■ What you will do ■
Reproduce the records word for word, from the first line to the line containing "is claimed by one caller. *)".

■ Stored items ■
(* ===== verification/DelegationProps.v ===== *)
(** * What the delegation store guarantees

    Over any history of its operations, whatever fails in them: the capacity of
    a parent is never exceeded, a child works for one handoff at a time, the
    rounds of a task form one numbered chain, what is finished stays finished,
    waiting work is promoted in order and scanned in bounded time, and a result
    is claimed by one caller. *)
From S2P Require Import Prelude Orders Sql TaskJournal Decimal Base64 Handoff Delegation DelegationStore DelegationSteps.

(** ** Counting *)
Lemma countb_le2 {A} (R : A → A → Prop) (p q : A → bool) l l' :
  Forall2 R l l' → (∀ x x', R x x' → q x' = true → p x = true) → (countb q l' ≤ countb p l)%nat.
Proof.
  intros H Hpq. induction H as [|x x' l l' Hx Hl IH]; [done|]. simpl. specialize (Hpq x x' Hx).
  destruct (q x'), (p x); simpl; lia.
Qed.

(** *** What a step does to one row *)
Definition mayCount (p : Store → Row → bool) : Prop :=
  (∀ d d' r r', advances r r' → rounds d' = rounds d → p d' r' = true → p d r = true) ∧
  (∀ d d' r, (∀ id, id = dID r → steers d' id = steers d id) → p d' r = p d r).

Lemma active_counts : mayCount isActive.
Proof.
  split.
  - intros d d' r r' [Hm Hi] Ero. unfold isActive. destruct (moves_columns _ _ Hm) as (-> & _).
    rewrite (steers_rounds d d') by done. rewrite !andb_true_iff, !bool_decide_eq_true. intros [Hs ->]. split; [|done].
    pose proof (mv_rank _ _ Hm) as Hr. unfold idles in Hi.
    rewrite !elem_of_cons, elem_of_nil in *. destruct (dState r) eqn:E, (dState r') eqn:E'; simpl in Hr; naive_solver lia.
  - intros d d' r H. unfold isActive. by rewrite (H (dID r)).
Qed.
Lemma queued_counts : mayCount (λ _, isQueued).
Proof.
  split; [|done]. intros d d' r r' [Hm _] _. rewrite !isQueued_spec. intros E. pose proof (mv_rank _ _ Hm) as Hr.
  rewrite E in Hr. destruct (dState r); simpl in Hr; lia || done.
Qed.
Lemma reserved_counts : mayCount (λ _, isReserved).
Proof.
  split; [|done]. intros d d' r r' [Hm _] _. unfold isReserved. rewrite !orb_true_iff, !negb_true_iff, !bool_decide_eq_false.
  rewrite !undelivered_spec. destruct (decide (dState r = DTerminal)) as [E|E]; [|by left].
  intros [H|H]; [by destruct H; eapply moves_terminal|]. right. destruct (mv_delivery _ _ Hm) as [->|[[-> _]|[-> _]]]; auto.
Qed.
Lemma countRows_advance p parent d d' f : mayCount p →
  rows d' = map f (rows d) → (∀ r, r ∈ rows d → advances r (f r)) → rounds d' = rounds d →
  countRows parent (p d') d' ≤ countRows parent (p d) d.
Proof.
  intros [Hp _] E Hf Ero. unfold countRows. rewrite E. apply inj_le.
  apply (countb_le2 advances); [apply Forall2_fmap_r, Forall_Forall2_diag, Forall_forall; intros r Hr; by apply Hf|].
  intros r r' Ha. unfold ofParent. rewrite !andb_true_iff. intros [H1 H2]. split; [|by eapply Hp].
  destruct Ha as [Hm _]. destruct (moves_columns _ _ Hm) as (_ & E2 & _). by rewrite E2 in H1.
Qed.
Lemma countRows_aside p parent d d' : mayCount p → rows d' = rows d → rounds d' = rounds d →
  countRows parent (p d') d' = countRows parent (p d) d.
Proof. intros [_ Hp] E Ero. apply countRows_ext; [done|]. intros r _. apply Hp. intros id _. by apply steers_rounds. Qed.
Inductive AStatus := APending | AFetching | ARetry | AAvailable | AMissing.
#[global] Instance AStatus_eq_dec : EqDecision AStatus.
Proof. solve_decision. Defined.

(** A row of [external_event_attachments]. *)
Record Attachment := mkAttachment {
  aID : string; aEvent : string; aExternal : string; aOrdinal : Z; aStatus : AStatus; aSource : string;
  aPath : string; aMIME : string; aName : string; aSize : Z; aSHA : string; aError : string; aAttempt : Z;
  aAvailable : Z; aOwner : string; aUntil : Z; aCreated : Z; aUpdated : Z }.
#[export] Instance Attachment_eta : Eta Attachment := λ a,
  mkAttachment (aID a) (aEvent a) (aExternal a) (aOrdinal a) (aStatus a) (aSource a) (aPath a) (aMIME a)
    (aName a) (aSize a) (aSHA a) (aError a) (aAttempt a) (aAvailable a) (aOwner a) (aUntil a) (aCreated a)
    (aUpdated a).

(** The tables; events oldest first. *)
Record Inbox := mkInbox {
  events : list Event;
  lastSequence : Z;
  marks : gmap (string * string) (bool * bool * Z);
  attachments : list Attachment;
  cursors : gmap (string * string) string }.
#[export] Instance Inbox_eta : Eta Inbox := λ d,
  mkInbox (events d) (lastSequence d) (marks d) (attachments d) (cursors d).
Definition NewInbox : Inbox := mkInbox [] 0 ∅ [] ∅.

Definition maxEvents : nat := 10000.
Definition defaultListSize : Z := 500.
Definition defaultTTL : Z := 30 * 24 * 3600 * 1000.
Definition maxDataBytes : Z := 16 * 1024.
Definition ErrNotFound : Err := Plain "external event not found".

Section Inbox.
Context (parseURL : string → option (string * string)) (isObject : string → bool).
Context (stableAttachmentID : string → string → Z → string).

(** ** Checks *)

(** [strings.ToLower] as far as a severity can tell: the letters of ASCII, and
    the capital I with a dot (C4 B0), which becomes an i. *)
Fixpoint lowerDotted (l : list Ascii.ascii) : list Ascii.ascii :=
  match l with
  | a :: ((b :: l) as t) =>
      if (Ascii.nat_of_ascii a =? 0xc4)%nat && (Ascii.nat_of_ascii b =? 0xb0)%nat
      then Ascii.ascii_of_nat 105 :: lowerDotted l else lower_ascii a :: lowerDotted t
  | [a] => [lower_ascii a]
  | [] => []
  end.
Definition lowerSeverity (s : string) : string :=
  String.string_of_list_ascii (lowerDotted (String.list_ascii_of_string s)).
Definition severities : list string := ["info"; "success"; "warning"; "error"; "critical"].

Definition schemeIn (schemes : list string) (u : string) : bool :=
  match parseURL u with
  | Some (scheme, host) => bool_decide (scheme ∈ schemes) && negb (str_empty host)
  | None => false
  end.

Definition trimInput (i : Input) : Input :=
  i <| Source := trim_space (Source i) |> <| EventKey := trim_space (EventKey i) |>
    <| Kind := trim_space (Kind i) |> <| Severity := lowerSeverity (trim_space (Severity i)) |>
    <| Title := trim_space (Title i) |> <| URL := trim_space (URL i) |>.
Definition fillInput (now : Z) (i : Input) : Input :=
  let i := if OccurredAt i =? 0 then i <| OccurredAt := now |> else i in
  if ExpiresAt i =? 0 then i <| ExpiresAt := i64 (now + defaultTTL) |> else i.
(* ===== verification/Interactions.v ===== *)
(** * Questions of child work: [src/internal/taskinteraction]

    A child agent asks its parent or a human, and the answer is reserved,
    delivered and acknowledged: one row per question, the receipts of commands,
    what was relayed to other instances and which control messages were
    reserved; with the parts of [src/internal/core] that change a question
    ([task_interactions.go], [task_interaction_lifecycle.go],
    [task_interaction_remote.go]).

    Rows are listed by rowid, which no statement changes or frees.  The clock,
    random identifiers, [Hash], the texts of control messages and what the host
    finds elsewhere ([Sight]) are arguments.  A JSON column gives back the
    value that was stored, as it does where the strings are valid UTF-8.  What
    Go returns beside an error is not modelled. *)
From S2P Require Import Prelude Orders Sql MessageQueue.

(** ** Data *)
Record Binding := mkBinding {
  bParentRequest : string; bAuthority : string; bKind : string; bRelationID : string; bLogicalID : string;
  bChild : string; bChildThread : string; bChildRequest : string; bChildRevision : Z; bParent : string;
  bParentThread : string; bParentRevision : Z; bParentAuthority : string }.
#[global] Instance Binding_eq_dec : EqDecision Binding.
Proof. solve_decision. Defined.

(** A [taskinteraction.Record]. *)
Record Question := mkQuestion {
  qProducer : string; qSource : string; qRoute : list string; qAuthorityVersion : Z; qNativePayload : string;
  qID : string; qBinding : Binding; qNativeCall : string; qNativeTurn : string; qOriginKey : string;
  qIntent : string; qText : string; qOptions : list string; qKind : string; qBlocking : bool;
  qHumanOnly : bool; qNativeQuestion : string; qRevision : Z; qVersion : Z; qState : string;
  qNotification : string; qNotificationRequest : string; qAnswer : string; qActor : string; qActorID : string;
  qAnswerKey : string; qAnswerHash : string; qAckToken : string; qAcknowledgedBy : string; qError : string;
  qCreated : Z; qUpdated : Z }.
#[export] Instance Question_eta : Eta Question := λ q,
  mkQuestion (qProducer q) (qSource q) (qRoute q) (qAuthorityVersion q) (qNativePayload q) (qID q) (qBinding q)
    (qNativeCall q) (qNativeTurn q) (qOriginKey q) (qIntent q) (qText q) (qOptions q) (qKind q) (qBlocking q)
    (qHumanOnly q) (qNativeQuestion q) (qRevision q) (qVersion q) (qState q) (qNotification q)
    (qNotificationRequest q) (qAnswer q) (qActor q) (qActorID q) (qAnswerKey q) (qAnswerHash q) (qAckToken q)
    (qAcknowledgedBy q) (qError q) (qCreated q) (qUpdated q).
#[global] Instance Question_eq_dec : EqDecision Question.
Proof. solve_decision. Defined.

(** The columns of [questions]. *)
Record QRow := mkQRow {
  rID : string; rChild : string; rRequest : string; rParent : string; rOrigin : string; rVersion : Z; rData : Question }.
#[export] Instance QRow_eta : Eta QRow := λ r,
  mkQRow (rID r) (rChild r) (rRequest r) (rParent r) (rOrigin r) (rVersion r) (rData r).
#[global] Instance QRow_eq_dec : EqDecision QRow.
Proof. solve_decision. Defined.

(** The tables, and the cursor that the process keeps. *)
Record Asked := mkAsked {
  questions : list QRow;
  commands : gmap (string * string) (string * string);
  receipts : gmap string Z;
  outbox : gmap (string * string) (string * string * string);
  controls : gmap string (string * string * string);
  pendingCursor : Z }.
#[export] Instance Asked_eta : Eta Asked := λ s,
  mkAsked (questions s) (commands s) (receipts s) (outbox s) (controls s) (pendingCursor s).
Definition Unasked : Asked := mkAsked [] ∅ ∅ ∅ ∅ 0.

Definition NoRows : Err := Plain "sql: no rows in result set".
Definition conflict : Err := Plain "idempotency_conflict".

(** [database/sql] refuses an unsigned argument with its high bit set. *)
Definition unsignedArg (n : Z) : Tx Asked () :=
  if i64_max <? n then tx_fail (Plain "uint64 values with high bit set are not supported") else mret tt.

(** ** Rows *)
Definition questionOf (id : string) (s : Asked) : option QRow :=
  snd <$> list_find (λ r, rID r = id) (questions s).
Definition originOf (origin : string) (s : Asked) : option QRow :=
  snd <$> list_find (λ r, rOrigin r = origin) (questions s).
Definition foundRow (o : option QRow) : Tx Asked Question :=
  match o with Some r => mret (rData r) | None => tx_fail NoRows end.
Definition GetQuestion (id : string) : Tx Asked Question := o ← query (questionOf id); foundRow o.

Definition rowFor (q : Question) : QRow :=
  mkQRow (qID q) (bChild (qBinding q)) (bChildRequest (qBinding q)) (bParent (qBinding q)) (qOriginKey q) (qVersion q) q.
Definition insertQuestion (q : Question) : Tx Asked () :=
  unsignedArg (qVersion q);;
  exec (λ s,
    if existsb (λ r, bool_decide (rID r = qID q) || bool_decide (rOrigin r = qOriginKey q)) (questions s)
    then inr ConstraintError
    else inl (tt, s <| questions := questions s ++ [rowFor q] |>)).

■ Solution for this problem ■
(* ===== verification/DelegationProps.v ===== *)
(** * What the delegation store guarantees

    Over any history of its operations, whatever fails in them: the capacity of
    a parent is never exceeded, a child works for one handoff at a time, the
    rounds of a task form one numbered chain, what is finished stays finished,
    waiting work is promoted in order and scanned in bounded time, and a result
    is claimed by one caller. *)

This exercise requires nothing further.